State Water Resources Research Institute Program

Project ID: 2011ME236B
Title: Complex systems assessment of biogeochemical factors and microbial community members associated with naturally occurring uranium contamination in groundwater resources
Project Type: Research
Start Date: 3/01/2011
End Date: 2/28/2012
Congressional District: ME-02
Focus Categories: Hydrogeochemistry, Radioactive Substances, Ecology
Keywords: Bacteria, Biotechnology, Geochemistry, Groundwater Quality, Heavy Metals, Mathematical Models, Statistics
Principal Investigators: Mouser, Paula J (University of Maine); Hess, Charles Thomas (University of Maine); Macrae, Jean; Marvinney, Robert; Rizzo, Donna; Tolman, Andy
Federal Funds: $ 7,250
Non-Federal Matching Funds: $ 80,735
Abstract: Naturally occurring radionuclides, such as uranium, are present in low concentrations in many granitic geological formations in the northeast. Mineral dissolution processes, microbial activity, and changes in nutrient loading promotes the release of this toxic metal in groundwater aquifers that serve as public and private water supplies. Human consumption of groundwater containing elevated uranium concentrations and its radionuclide daughter product, radon, increases the risk of kidney damage and lung cancer. Unfortunately, mechanisms controlling the in situ release and mobility of naturally-occurring uranium from bedrock materials is poorly understood, and must be addressed to limit human exposure and improve water quality in Maine. The proposed study seeks to elucidate the possible microbially-mediated biogeochemical mechanisms associated with elevated levels of uranium in Maine groundwater using a complex systems approach.
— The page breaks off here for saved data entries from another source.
(* ===== verification/Host.v ===== *)
(** What the gateway writes for the host and for itself (src/src/host.rs): the
    policy document, the host's set-up script, and the fail-closed firewall of
    the gateway, line by line. *)

From S2P Require Import Prelude RustStr Net StrFacts HostPolicy Config.

Record ClientCounterRule : Type := {
  cr_container_id : string;
  cr_address : Ipv4Addr;
  cr_ipv6_address : option Ipv6Addr;
  cr_download_packets : N;
  cr_downloaded_bytes : N;
  cr_upload_packets : N;
  cr_uploaded_bytes : N;
}.

(** [(tunnel_port, target, target_port)] *)
Definition Dnat : Type := N * Ipv4Addr * N.

Definition client_counter_name (direction container_id : string) : string :=
  "client_" +:+ direction +:+ "_" +:+ str_take 64 (str_filter is_ascii_alphanumeric container_id).

(** A rule: four spaces, and words with a space between them. *)
Definition rule (words : list string) : string := "    " +:+ join " " words.

Section Host.
Context `{!IpNetCrate}.

Definition host_policy (c : Config) (generated_at_unix_ms : N) : HostPolicy :=
  let n := c.(c_network) in
  let policy := HostPolicy.new generated_at_unix_ms (ipv4net_show n.(nc_subnet)) n.(nc_host_bridge)
                  (show_ipv4 n.(nc_gateway_ip)) n.(nc_route_table) in
  match ipv6_routing n with
  | Some v => HostPolicy.with_ipv6 policy (ipv6net_show v.(i6_subnet)) (show_ipv6 v.(i6_gateway_ip))
  | None => policy
  end.

(** ** The firewall of the gateway *)

Section firewall.
Context (c : Config) (port_forwards : list Dnat) (client_counters : list ClientCounterRule).

Definition subnet : string := ipv4net_show c.(c_network).(nc_subnet).
Definition tunnel : string := quoted c.(c_wireguard).(wc_interface).
Definition gateway : string := show_ipv4 c.(c_network).(nc_gateway_ip).
Definition ipv6_subnet : option string :=
  (fun v => ipv6net_show v.(i6_subnet)) <$> ipv6_routing c.(c_network).

Definition dnat_rules : list string :=
  '(tunnel_port, target, target_port) ← port_forwards;
  (fun protocol => rule ["iifname"; tunnel; protocol; "dport"; show_N tunnel_port; "dnat"; "ip"; "to";
                         show_ipv4 target +:+ ":" +:+ show_N target_port]) <$> ["tcp"; "udp"].

Definition counter_objects : list string :=
  client ← client_counters;
  [ "  counter " +:+ client_counter_name "down" client.(cr_container_id) +:+ " { packets "
      +:+ show_N client.(cr_download_packets) +:+ " bytes " +:+ show_N client.(cr_downloaded_bytes)
      +:+ "; }";
    "  counter " +:+ client_counter_name "up" client.(cr_container_id) +:+ " { packets "
      +:+ show_N client.(cr_upload_packets) +:+ " bytes " +:+ show_N client.(cr_uploaded_bytes)
      +:+ "; }" ].

(** [ipv6.and(client.ipv6_address)] *)
Definition client_ipv6 (client : ClientCounterRule) : option Ipv6Addr :=
  match ipv6_subnet with Some _ => client.(cr_ipv6_address) | None => None end.

Definition download_counters : list string :=
  client ← client_counters;
  let name := client_counter_name "down" client.(cr_container_id) in
  rule ["iifname"; tunnel; "ip"; "daddr"; show_ipv4 client.(cr_address); "counter"; "name"; name]
  :: match client_ipv6 client with
     | Some address => [rule ["iifname"; tunnel; "ip6"; "daddr"; show_ipv6 address; "counter"; "name"; name]]
     | None => []
     end.

Definition upload_counters : list string :=
  client ← client_counters;
  let name := client_counter_name "up" client.(cr_container_id) in
  rule ["ip"; "saddr"; show_ipv4 client.(cr_address); "oifname"; tunnel; "counter"; "name"; name]
  :: match client_ipv6 client with
     | Some address => [rule ["ip6"; "saddr"; show_ipv6 address; "oifname"; tunnel; "counter"; "name"; name]]
     | None => []
     end.

Definition ipv6_input : list string :=
  match ipv6_subnet with
  | Some _ => [rule ["iifname"; "!="; tunnel; "icmpv6"; "type"; "{"; "nd-neighbor-solicit,";
                     "nd-neighbor-advert"; "}"; "accept"]]
  | None => []
  end.

Definition ipv6_forward : list string :=
  match ipv6_subnet with
  | Some s => [rule ["ip6"; "saddr"; s; "udp"; "dport"; "53"; "reject"; "with"; "icmpv6"; "type"; "admin-prohibited"];
               rule ["ip6"; "saddr"; s; "tcp"; "dport"; "53"; "reject"; "with"; "icmpv6"; "type"; "admin-prohibited"];
               rule ["ip6"; "saddr"; s; "oifname"; tunnel; "accept"]]
  | None => []
  end.

Definition ipv6_postrouting : list string :=
  match ipv6_subnet with
  | Some s => [rule ["ip6"; "saddr"; s; "oifname"; tunnel; "masquerade"]]
  | None => []
  end.

Definition ipv6_leak_guard : list string :=
  match ipv6_subnet with
  | Some s => [rule ["ip6"; "saddr"; s; "ip6"; "daddr"; "!="; s; "oifname"; "!="; tunnel; "drop"];
               rule ["ip6"; "daddr"; s; "ip6"; "saddr"; "!="; s; "iifname"; "!="; tunnel; "drop"]]
  | None => []
  end.

Definition natpmp_input : list string :=
  if bool_decide (c.(c_port_forwarding).(pc_backend) = NatPmp)
  then [rule ["udp"; "dport"; "5351"; "ip"; "saddr"; show_ipv4 c.(c_port_forwarding).(pc_gateway); "accept"]]
  else [].

Definition input_chain : list string :=
  [rule ["iifname"; quoted "lo"; "accept"];
   rule ["ct"; "state"; "established,related"; "accept"];
   rule ["iifname"; tunnel; "meta"; "nfproto"; "ipv6"; "drop"]]
  ++ ipv6_input
  ++ [rule ["ip"; "saddr"; subnet; "udp"; "dport"; "53"; "accept"];
      rule ["ip"; "saddr"; subnet; "tcp"; "dport"; "53"; "accept"];
      rule ["tcp"; "dport"; "8080"; "accept"]]
  ++ natpmp_input ++ [""].

Definition forward_chain : list string :=
  download_counters ++ upload_counters ++ [""]
  ++ [rule ["ip"; "saddr"; subnet; "ip"; "daddr"; "!="; subnet; "oifname"; "!="; tunnel; "drop"];
      rule ["ip"; "daddr"; subnet; "ip"; "saddr"; "!="; subnet; "iifname"; "!="; tunnel; "drop"]]
  ++ ipv6_leak_guard
  ++ [rule ["ct"; "state"; "established,related"; "accept"];
      rule ["ip"; "saddr"; subnet; "udp"; "dport"; "53"; "ip"; "daddr"; "!="; gateway; "reject"; "with";
            "icmp"; "type"; "admin-prohibited"];
      rule ["ip"; "saddr"; subnet; "tcp"; "dport"; "53"; "ip"; "daddr"; "!="; gateway; "reject"; "with";
            "icmp"; "type"; "admin-prohibited"];
      rule ["ip"; "saddr"; subnet; "oifname"; tunnel; "accept"];
      rule ["iifname"; tunnel; "ip"; "daddr"; subnet; "accept"]]
  ++ ipv6_forward.

Definition postrouting_chain : list string :=
  rule ["ip"; "saddr"; subnet; "oifname"; tunnel; "masquerade"] :: ipv6_postrouting.

Definition gateway_firewall_lines : list string :=
  ["table inet egressy {"] ++ counter_objects
  ++ ["";
      "  chain input {"; "    type filter hook input priority 0; policy drop;"] ++ input_chain
  ++ ["  }";
      "  chain forward {"; "    type filter hook forward priority 0; policy drop;"] ++ forward_chain
  ++ ["  }";
      "  chain postrouting {"; "    type nat hook postrouting priority srcnat; policy accept;"]
  ++ postrouting_chain
  ++ ["  }";
      "  chain prerouting {"; "    type nat hook prerouting priority dstnat; policy accept;"]
  ++ dnat_rules
  ++ ["  }"; "}"].

Definition render_gateway_firewall : string := unlines gateway_firewall_lines.
End firewall.

(** ** The host's set-up script *)

Definition ip_commands (commands : list (list string)) : string :=
  concat_str ((fun args => "ip " +:+ join " " args +:+ NL) <$> commands).

Definition render_host_ipv6_setup (policy : HostPolicy) : string :=
  match policy.(hp_ipv6), ipv6_rule_add_args policy with
  | Some ipv6, Some rule =>
      NL +:+ unlines
        ["# Enables IPv6 forwarding host-wide. An uplink that learns its default route from";
         "# router advertisements also needs accept_ra=2; see docs/NETWORKING.md.";
         "sysctl -w net.ipv6.conf.all.forwarding=1 >/dev/null";
         "";
         "# Routes before the rule, `unreachable` first, so the rule never selects a";
         "# table that could fall through to the main default route."]
      +:+ ip_commands (ipv6_route_replace_args policy)
      +:+ "ip -6 rule del from " +:+ ipv6.(hp6_subnet) +:+ " lookup " +:+ show_N policy.(hp_route_table)
      +:+ " 2>/dev/null || true" +:+ NL
      +:+ "ip " +:+ join " " rule +:+ NL
  | _, _ => ""
  end.

Definition render_host_setup (c : Config) : string :=
  let policy := host_policy c 0 in
  unlines
    ["#!/bin/sh";
     "set -eu";
     "";
     "# Run on the Docker host after creating the vpn-egress network with the";
     "# deterministic bridge name shown in config/docker-network.sh.";
     "#";
     "# This script is a bootstrap, not the owner of this state. The host-network";
     "# agent reconciles the same policy continuously, so anything that clears it --";
     "# a Docker daemon restart, for instance -- is repaired without rerunning this.";
     "#";
     "# Order matters, and mirrors the agent: the kill switch goes in first, before";
     "# any forwarding is enabled, so a step that fails under `set -e` never leaves";
     "# enrolled traffic forwarded without it. The empty `table` line makes the";
     "# delete valid on a first run, so the whole replacement is one nft transaction";
     "# with no window where the old table is gone and the new one is not yet loaded.";
     "nft -f - <<'NFT'";
     "table inet " +:+ HOST_POLICY_TABLE;
     "delete table inet " +:+ HOST_POLICY_TABLE]
  +:+ render_nft policy
  +:+ unlines
    ["NFT";
     "";
     "sysctl -w net.ipv4.ip_forward=1 >/dev/null";
     ""]
  +:+ ip_commands (route_replace_args policy)
  +:+ "ip rule del from " +:+ policy.(hp_subnet) +:+ " lookup " +:+ show_N policy.(hp_route_table)
  +:+ " 2>/dev/null || true" +:+ NL
  +:+ "ip " +:+ join " " (rule_add_args policy) +:+ NL
  +:+ render_host_ipv6_setup policy.
End Host.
The proposed research involves: 1) analysis of groundwater biogeochemistry and microbial community profiles targeting the 16S rRNA gene from supply wells historically elevated in uranium, and 2) application of statistical and neural network models with combined biogeochemical data to identify potential drivers of mobilized uranium in the groundwater. Our findings will assist the Maine Geological Survey and Drinking Water Program in classifying areas at risk to elevated U exposure, identifying possible pollutant sources that might be stimulating microbial activity related to U mobilization, and developing management strategies for lowering U in supply wells.